▶ [Supplied data]:
▽
(** *** The index *)

(** Removing one upload removes its index entry. *)
Lemma upload_index_removed s s' u upl :
  wf_store s → upload_index_ok s → pebbleGet s (multipartUploadKey u) = Some (VUpload upl) →
  (∀ K, family K = "multipart" ∨ family K = "multipart_idx" → pebbleGet s' K =
     if decide (K = multipartIndexKey (mu_Bucket upl) u ∨ K = multipartUploadKey u) then None else pebbleGet s K) →
  upload_index_ok s'.
Proof.
  intros Hwf Hix Hg Hget b u' Hb. destruct (upload_at s u upl Hwf Hg) as (_ & Hu & Hbu).
  rewrite !Hget by auto. destruct (decide (u' = u)) as [->|Hne].
  - rewrite (decide_True _ _ (P := multipartUploadKey u = _ ∨ _)) by auto.
    split; [|by intros (? & ? & _)]. case_decide as Hd; [by intros [? ?]|]. intros His. exfalso.
    apply Hix in His as (upl' & Hg' & <-); [|done]. rewrite Hg in Hg'. injection Hg' as <-. tauto.
  - rewrite !decide_False; [by apply Hix| |].
    + intros [E|E]; [by apply (f_equal family) in E|by apply multipartUploadKey_inj in E].
    + intros [E|E]; [by apply multipartIndexKey_inj in E as [_ ?]|by apply (f_equal family) in E].
Qed.
(** * Essay-correction endpoint (app.py): a shallow embedding and its properties

    The program reads an essay from a document service, sends it to a
    completion service, cuts the reply into three sections and writes the
    cleaned sections back to a database row.

    Python text is modelled as a list of Unicode code points, Python
    exceptions as an explicit error result, the three outbound HTTP calls
    as oracles of a [world] whose invocations are logged in call order.
    Diagnostic [print] calls write to standard output only and are left
    out: no value computed by the program depends on them. *)

From Stdlib Require Import String Ascii.
From Stdlib Require Import List NArith ZArith Bool Arith Lia.
From Equations.Prop Require Import Equations Logic.
Import ListNotations.

Set Implicit Arguments.
Set Warnings "-register-all".

(** ** Python strings *)

Module Py.

(** A [str] is a sequence of code points. *)
Definition char := N.
Definition str := list char.

(** Literals of the source are written as UTF-8 text and decoded here. *)
Fixpoint utf8_decode (need : nat) (acc : N) (bs : list N) : str :=
  match bs with
  | [] => []
  | b :: t =>
      match need with
      | O =>
          if (b <? 128)%N then b :: utf8_decode 0 0 t
          else if (b <? 224)%N then utf8_decode 1 (b - 192) t
          else if (b <? 240)%N then utf8_decode 2 (b - 224) t
          else utf8_decode 3 (b - 240) t
      | S k =>
          let acc' := (acc * 64 + (b - 128))%N in
          match k with
          | O => acc' :: utf8_decode 0 0 t
          | S _ => utf8_decode k acc' t
          end
      end
  end.

Definition u (s : string) : str :=
  utf8_decode 0 0 (List.map N_of_ascii (list_ascii_of_string s)).

Definition NL : char := 10%N.
Definition LBRACKET : char := 91%N.
Definition RBRACKET : char := 93%N.
Definition DQUOTE : char := 34%N.
(** ** Missing keys *)

Lemma row_result (w : Weights) (ids : list string) :
  (exists row, for_each (dict_item w) ids = Ok row)
  \/ (exists k, for_each (dict_item w) ids = Raise (KeyError k)
                /\ In k ids /\ dict_get k w = None).
Proof.
  induction ids as [|id ids IH]; cbn [for_each].
  - left. now exists [].
  - unfold dict_item at 1 3. destruct (dict_get id w) as [v|] eqn:E; cbn [bind].
    + destruct IH as [[row ->]|(k & -> & Hk & Hnone)]; cbn [bind].
      * left. eexists. reflexivity.
      * right. exists k. split; [reflexivity|]. split; [now right | assumption].
    + right. exists id. split; [reflexivity|]. split; [now left | assumption].
Qed.

Lemma row_present (w : Weights) (ids : list string) row :
  for_each (dict_item w) ids = Ok row ->
  forall id, In id ids -> dict_get id w <> None.
Proof.
  revert row. induction ids as [|id0 ids IH]; intros row H id Hin.
  - destruct Hin.
  - cbn [for_each] in H. unfold dict_item at 1 in H.
    destruct (dict_get id0 w) as [v|] eqn:E; [|discriminate H].
    cbn [bind] in H.
    destruct (for_each (dict_item w) ids) as [row'|e] eqn:E'; [|discriminate H].
    destruct Hin as [<-|Hin]; [congruence|]. now apply (IH row').
Qed.

Lemma design_matrix_missing_key (self : BayesianOptimizer)
    (points : list Evaluation) :
  (exists p id, In p points /\ In id (signal_ids self)
                /\ dict_get id (fst p) = None) ->
  exists k p,
    design_matrix self points = Raise (KeyError k)
    /\ In p points /\ In k (signal_ids self) /\ dict_get k (fst p) = None.
Proof.
  unfold design_matrix, Evaluation, Weights in *.
  induction points as [|p0 points IH]; intros (p & id & Hp & Hid & Hnone).
  - destruct Hp.
  - cbn [for_each]. cbv beta.
    destruct (row_result (fst p0) (signal_ids self))
      as [[row Hrow]|(k & Hrow & Hk & Hknone)]; rewrite Hrow; cbn [bind].
    + destruct Hp as [->|Hp].
      * exfalso. now apply (row_present _ _ Hrow id).
      * destruct IH as (k & q & -> & Hq & Hk & Hknone);
          [now exists p, id|].
        exists k, q. cbn [bind]. split; [reflexivity|].
        split; [now right | auto].
    + exists k, p0. split; [reflexivity|]. split; [now left | auto].
Qed.

(** X9: a missing key.  When some evaluated point does not give a weight
    for some signal, both model-fitting paths raise [KeyError] on a signal id
    that a point lacks: [suggest_next] with three or more points, before it
    draws any random number, and [get_feature_importance] with five or
    more. *)
Theorem missing_signal_raises_key_error
    (cdf pdf : Q -> Q)
    (gp : list (list Q) -> list Q -> list (list Q) -> list Q * list Q)
    (fitted : list (list Q) -> list Q -> result (list Q))
    (self : BayesianOptimizer) (points : list Evaluation)
    (n : Z) (rs : Np.RandomState) :
  (exists p id, In p points /\ In id (signal_ids self)
                /\ dict_get id (fst p) = None) ->
  exists k p,
    In p points /\ In k (signal_ids self) /\ dict_get k (fst p) = None
    /\ ((3 <= length points)%nat ->
        suggest_next cdf pdf gp self points n rs = (Raise (KeyError k), rs))
    /\ ((5 <= length points)%nat ->
        get_feature_importance fitted self points = Raise (KeyError k)).
Proof.
  intros Hmiss.
  destruct (design_matrix_missing_key self points Hmiss)
    as (k & p & HX & Hp & Hk & Hnone).
  exists k, p. repeat split; try assumption.
  - intros Hlen. unfold suggest_next.
    destruct (Nat.ltb_spec (length points) 3) as [?|_]; [lia|].
    now rewrite HX.
  - intros Hlen. unfold get_feature_importance.
    destruct (Nat.ltb_spec (length points) 5) as [?|_]; [lia|].
    now rewrite HX.
Qed.
(** * Raw EMG acquisition: a shallow embedding of the Python sources

    The development follows the layout of the repository:
    - [emg_sensor/emg_parser.py]  -> [Module EmgParser]
    - [emg_sensor/emg_sock.py]    -> [Module EmgSock]
    - [emg_sensor/data_reader.py] -> [Module DataReader]
    - [emg_reader.py]             -> [Module EmgReader]

    Python integers are [Z], byte strings are [list byte], Python floats are
    the kernel's binary64 numbers, exceptions are an explicit error type. *)

From Stdlib Require Import ZArith List Lia Bool Floats Uint63.
From Stdlib Require Import Strings.String Strings.Byte.
Import ListNotations.

Local Open Scope Z_scope.

(** ** Python runtime: exceptions, floats, byte strings *)

Module Py.

(** The exception classes the sources raise, each with its message. *)
Inductive exn : Type :=
| ValueError (msg : string)
| OverflowError (msg : string)
| StructError (msg : string)
| KeyError (key : Z)
| NotImplementedError (msg : string)
| AttributeError (msg : string)
| TypeError (msg : string)
| IndexError (msg : string)
| ZeroDivisionError (msg : string)
| Exception (msg : string).

Inductive result (A : Type) : Type :=
| Ok (a : A)
| Raise (e : exn).
Arguments Ok {A} a.
Arguments Raise {A} e.

Definition bind {A B} (r : result A) (k : A -> result B) : result B :=
  match r with
  | Ok a => k a
  | Raise e => Raise e
  end.

Definition is_ok {A} (r : result A) : bool :=
  match r with Ok _ => true | Raise _ => false end.

(** [int -> float] conversion as performed by [int * float]; exact on the
    range used here (below 2^53 in magnitude). *)
Definition float_of_int (z : Z) : float :=
  if z <? 0 then PrimFloat.opp (PrimFloat.of_uint63 (Uint63.of_Z (- z)))
  else PrimFloat.of_uint63 (Uint63.of_Z z).

(** [int(x)] on a float: truncation toward zero; [None] on inf and nan,
    where Python raises. *)
Definition int_of_float (x : float) : option Z :=
  match Prim2SF x with
  | S754_zero _ => Some 0
  | S754_finite s m e =>
      let mag := if 0 <=? e then Z.shiftl (Zpos m) e
                 else Z.shiftr (Zpos m) (- e) in
      Some (if s then - mag else mag)
  | _ => None
  end.

Definition byte_to_Z (b : byte) : Z := Z.of_N (Byte.to_N b).

Definition byte_of_Z (z : Z) : byte :=
  match Byte.of_N (Z.to_N (z mod 256)) with
  | Some b => b
  | None => x00
  end.

(** [int.from_bytes(bs, byteorder="little", signed=False)] *)
Fixpoint int_from_bytes_le (bs : list byte) : Z :=
  match bs with
  | [] => 0
  | b :: rest => byte_to_Z b + 256 * int_from_bytes_le rest
  end.

Fixpoint le_digits (n : nat) (v : Z) : list byte :=
  match n with
  | O => []
  | S n' => byte_of_Z v :: le_digits n' (v / 256)
  end.

(** [v.to_bytes(n, "little")] for the default [signed=False]. *)
Definition int_to_bytes_le (n : nat) (v : Z) : result (list byte) :=
  if v <? 0 then Raise (OverflowError "can't convert negative int to unsigned")
  else if 256 ^ Z.of_nat n <=? v then Raise (OverflowError "int too big to convert")
  else Ok (le_digits n v).

(** [struct.unpack("<i", bs)[0]] *)
Definition struct_unpack_i32_le (bs : list byte) : result Z :=
  if Nat.eqb (List.length bs) 4 then
    let u := int_from_bytes_le bs in
    Ok (if u <? 2 ^ 31 then u else u - 2 ^ 32)
  else Raise (StructError "unpack requires a buffer of 4 bytes").

(** [bs[lo:hi]] for [0 <= lo <= hi]. *)
Definition slice {A} (lo hi : nat) (l : list A) : list A :=
  firstn (hi - lo) (skipn lo l).

End Py.

Import Py.

Declare Scope py_scope.
Delimit Scope py_scope with py.
Notation "x <- c ;; k" := (Py.bind c (fun x => k))
  (at level 61, c at next level, right associativity) : py_scope.
Local Open Scope py_scope.

(** ** emg_sensor/emg_parser.py *)

Module EmgParser.

(** The conversion factor [0.0240405], as the binary64 number Python reads
    the literal as. *)
Definition SCALE : float := 0x1.89e12a51e321ap-6%float.

Record packet_dict : Type := {
  emg : list float;
  imu : list byte
}.

(** Body of the [for i in range(5)] loop up to the value appended. *)
Definition decode_channel (emg_bytes : list byte) (i : nat) : result float :=
  let start := (i * 3)%nat in
  let val := int_from_bytes_le (slice start (start + 3) emg_bytes) in
  val' <- (if negb (Z.land val 0x00800000 =? 0) then
             let val := Z.lor val 0xFF000000 in
             bs <- int_to_bytes_le 4 val ;;
             struct_unpack_i32_le bs
           else Ok val) ;;
  Ok (PrimFloat.mul (float_of_int val') SCALE).

Fixpoint decode_channels (emg_bytes : list byte) (idx : list nat)
                         (emg_values : list float) : result (list float) :=
  match idx with
  | [] => Ok emg_values
  | i :: idx' =>
      v <- decode_channel emg_bytes i ;;
      decode_channels emg_bytes idx' (emg_values ++ [v])
  end.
△
▶ [Work task]: Using the records above, copy word for word the line with "(** ** Python strings *)", the line with "(exists row, for_each", and every line between them.

▶ [Response to the exercise]:
(** ** Python strings *)

Module Py.

(** A [str] is a sequence of code points. *)
Definition char := N.
Definition str := list char.

(** Literals of the source are written as UTF-8 text and decoded here. *)
Fixpoint utf8_decode (need : nat) (acc : N) (bs : list N) : str :=
  match bs with
  | [] => []
  | b :: t =>
      match need with
      | O =>
          if (b <? 128)%N then b :: utf8_decode 0 0 t
          else if (b <? 224)%N then utf8_decode 1 (b - 192) t
          else if (b <? 240)%N then utf8_decode 2 (b - 224) t
          else utf8_decode 3 (b - 240) t
      | S k =>
          let acc' := (acc * 64 + (b - 128))%N in
          match k with
          | O => acc' :: utf8_decode 0 0 t
          | S _ => utf8_decode k acc' t
          end
      end
  end.

Definition u (s : string) : str :=
  utf8_decode 0 0 (List.map N_of_ascii (list_ascii_of_string s)).

Definition NL : char := 10%N.
Definition LBRACKET : char := 91%N.
Definition RBRACKET : char := 93%N.
Definition DQUOTE : char := 34%N.
(** ** Missing keys *)

Lemma row_result (w : Weights) (ids : list string) :
  (exists row, for_each (dict_item w) ids = Ok row)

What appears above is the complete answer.